C’est ce que vient confirmer, 22 ans plus tard, la reprise de ces planches dans le livre publié par Futuropolis en 2023 : Comment je ne suis pas devenu un salaud reprend les pages du Val des ânes et les complète en prolongeant le récit jusqu’à l’âge adulte. La brutalité des jeux des trois frères y est développée dans un autoportrait plus amer encore, dans lequel la violence sourde de notre planche ne cesse de croître, jusqu’à se retourner contre l’auteur. Comment je ne suis pas devenu un salaud inscrit alors les jeux d’enfants et leur explosivité incontrôlée dans l’histoire plus intime et plus crue d’une violence intérieure dont le livre raconte, dans ses pages nouvelles, la découverte, la compréhension et finalement l’apaisement, qui n’intervient que des années plus tard. Il aura ainsi fallu vingt-deux ans pour découvrir l’ensemble du sens de ces planches magnifiques et inquiétantes, en lisant les pages littéralement thérapeutiques que Matthieu Blanchin leur ajoute. Que s’est-il passé entre-temps ?

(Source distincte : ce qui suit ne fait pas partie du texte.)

Lemma add_to_dispatch_ok d hi sv level s :
  dinv d hi sv -> sound d sv -> range_ok s -> hi <= s_offset_within_address_space s ->
  mask_ok (s_offset_within_address_space s) (s_size s) ->
  Z.of_nat (length (sections d)) +
    sections_needed (s_offset_within_address_space s) (s_size s) <= ps ->
  exists d', flatview_add_to_dispatch tg level d s = Some d' /\
    dinv d' (s_offset_within_address_space s + s_size s) (extend sv s) /\
    sound d' (extend sv s) /\
    Z.of_nat (length (sections d')) <= Z.of_nat (length (sections d)) +
      sections_needed (s_offset_within_address_space s) (s_size s).
Proof.
  intros Hd Hsd Hr Hhi Hmask Hcnt. pose proof Hr as ((H1 & H2 & H3) & (m & Hm) & _).
  pose proof ps_range as Hps. unfold flatview_add_to_dispatch. rewrite subpage_idx.
  set (off := s_offset_within_address_space s) in *.
  destruct (Z.eqb_spec (off mod ps) 0) as [Hal|Hal]; cbn [negb]; [by eapply add_pages_ok|].
  assert (off + s_size s <= 2 ^ TARGET_LONG_BITS tg) as Hm64 by (destruct Hmask as [?|[? _]]; [done|lia]).
  pose proof (Z.mod_pos_bound off ps ltac:(lia)) as Hmod.
  unfold sections_needed in *. destruct (Z.eqb_spec (off mod ps) 0); [done|].
  rewrite page_left by lia. cbn [s_size sec_resize]. set (left := ps - off mod ps) in *.
  destruct (register_subpage_ok d hi sv level (sec_resize s (Z.min left (s_size s))) m)
    as (d1 & -> & Hd1 & Hlen1 & Hg1); cbn [s_offset_within_address_space s_size sec_resize s_mr]; fold off;
    [done|split_and!; cbn; fold off; lia|done|done|lia|lia| |].
  { destruct ((off + s_size s) mod ps =? 0); lia. }
  pose proof (sound_grown d hi sv (sec_resize s _) d1 Hd Hsd Hhi Hg1) as Hsd1.
  cbn [mbind option_bind s_offset_within_address_space s_size sec_resize] in *. fold off in Hd1.
  destruct (Z.eqb_spec (s_size s) (Z.min left (s_size s))) as [Ek|Ek].
  { exists d1. split; [done|]. rewrite <- Ek in Hd1, Hsd1.
    replace (sec_resize s (s_size s)) with s in Hd1, Hsd1 by (by destruct s).
    split; [done|split; [done|]]. case_if; lia. }
  assert (0 < left < s_size s) as Hleft by lia. rewrite Z.min_l in Hd1, Hsd1 |- * by lia.
  destruct (advance_ok s left Hr Hleft) as (r & -> & _ & Hrr & Er1 & Er2 & Hext).
  cbn [mbind option_bind]. fold off in Er1.
  assert ((off + left) mod ps = 0) as Hal2.
  { replace (off + left) with ((off / ps + 1) * ps); [apply Z.mod_mul; lia|].
    pose proof (Z.div_mod off ps). unfold left. lia. }
  assert (s_offset_within_address_space r + s_size r = off + s_size s) as Eend by lia.
  destruct (add_pages_ok d1 (off + left) (extend sv (sec_resize s left)) level r)
    as (d' & E & Hd' & Hsd' & Hlen); [done|done|done|lia|by rewrite Er1|left; lia| |].
  { unfold sections_needed. rewrite Eend, Er1, Hal2. cbn [Z.eqb]. lia. }
  exists d'. split; [done|]. unfold sections_needed in Hlen. rewrite Eend, Er1, Hal2 in Hlen.
  cbn [Z.eqb] in Hlen. rewrite Eend in Hd'.
  split; [|split; [by eapply sound_ext|lia]]. eapply dinv_ext; [done|]. intros a. by rewrite Hext.
Qed.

En 2002, Matthieu Blanchin est victime d’une attaque cérébrale et passe dix jours dans un coma profond. Après une opération et une longue convalescence, il publie en 2015 chez Futuropolis Quand vous pensiez que j’étais mort : mon quotidien dans le coma, résultat d’un long travail sur lui-même et sur ses souvenirs qui inscrit pleinement l’autobiographie dans la perspective que nous appelions plus haut « autopathographique ». Comment je ne suis pas devenu un salaud, en 2023, constitue ainsi la reprise des premiers essais autobiographiques et leur prolongement à la lumière de ce travail de « médecine de soi » qui marque toute la seconde partie du volume et définit le regard nouveau et la perspective nouvelle que le livre donne sur les souvenirs d’enfance de 2001.
Cependant le traitement graphique que leur applique la réédition de 2023 rabote subtilement le sens visuel de ces premières planches de 2001 : les originaux ont en effet été retravaillés, pour mieux servir le lavis et ses valeurs variées ; mais ils ont aussi été retouchés (majuscules restituées en début de phrase, ponctuation corrigée, prénoms des frères modifiés, détails ajoutés) ; et surtout la version de 2023 laisse le texte en noir profond tandis que le dessin est presque partout pâli par degrés, dégradé en niveaux de gris, avec un effet d’estompage pour les lointains. Ce choix perd la puissance et la densité des noirs de la version de 2001 : l’album est grisé, l’impression un peu moins précise que celle d’Ego Comme X, et les lettrages sont par endroits légèrement crénelés par la numérisation. La différence donne le sentiment d’un essai d’adoucissement, dans lequel se confirme par contraste la somptueuse sauvagerie de la planche d’origine et la violence qu’on y sentait poindre. Revenir aujourd’hui à cet original de 2001, c’est retrouver la franche brutalité du souvenir d’enfance, avant même qu’il ne se comprenne lui-même comme une confession.